**Assignment:**
Write out, unchanged, the lines from the one holding "(** The two" to the close of the listing. Both the first and last lines belong in it.

**Provided data:**
(** The sampler thread: one capture after the other. *)
Definition sampler_actions (samples : list Sample) : list Action :=
  flat_map sample_actions samples.

(** The append of [record_event]. *)
Definition event_actions (e : Event) : list Action := [AEvent e].

(** The two statements of [record_query] on [query_times_ms], followed by
    the append of the end event. *)
Definition query_actions (start_event : Event) (q : string) (d : Q) (end_event : Event)
  : list Action :=
  [AEvent start_event; AEnsureKey q; AQueryTime q d; AEvent end_event].

(** All ways to interleave the steps of two threads. *)
Inductive Interleaving {A : Type} : list A -> list A -> list A -> Prop :=
| interleave_done : Interleaving [] [] []
| interleave_left (a : A) (l1 l2 l : list A) :
    Interleaving l1 l2 l -> Interleaving (a :: l1) l2 (a :: l)
| interleave_right (a : A) (l1 l2 l : list A) :
    Interleaving l1 l2 l -> Interleaving l1 (a :: l2) (a :: l).

(** What a schedule appends to a column and to the event log. *)
Definition column_appends (c : Column) (l : list Action) : list Q :=
  flat_map
    (fun a =>
       match a with
       | AAppend c' v =>
           if String.eqb (column_key c) (column_key c') then [v] else []
       | _ => []
       end) l.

**Output for this exercise:**
(** The two statements of [record_query] on [query_times_ms], followed by
    the append of the end event. *)
Definition query_actions (start_event : Event) (q : string) (d : Q) (end_event : Event)
  : list Action :=
  [AEvent start_event; AEnsureKey q; AQueryTime q d; AEvent end_event].

(** All ways to interleave the steps of two threads. *)
Inductive Interleaving {A : Type} : list A -> list A -> list A -> Prop :=
| interleave_done : Interleaving [] [] []
| interleave_left (a : A) (l1 l2 l : list A) :
    Interleaving l1 l2 l -> Interleaving (a :: l1) l2 (a :: l)
| interleave_right (a : A) (l1 l2 l : list A) :
    Interleaving l1 l2 l -> Interleaving l1 (a :: l2) (a :: l).

(** What a schedule appends to a column and to the event log. *)
Definition column_appends (c : Column) (l : list Action) : list Q :=
  flat_map
    (fun a =>
       match a with
       | AAppend c' v =>
           if String.eqb (column_key c) (column_key c') then [v] else []
       | _ => []
       end) l.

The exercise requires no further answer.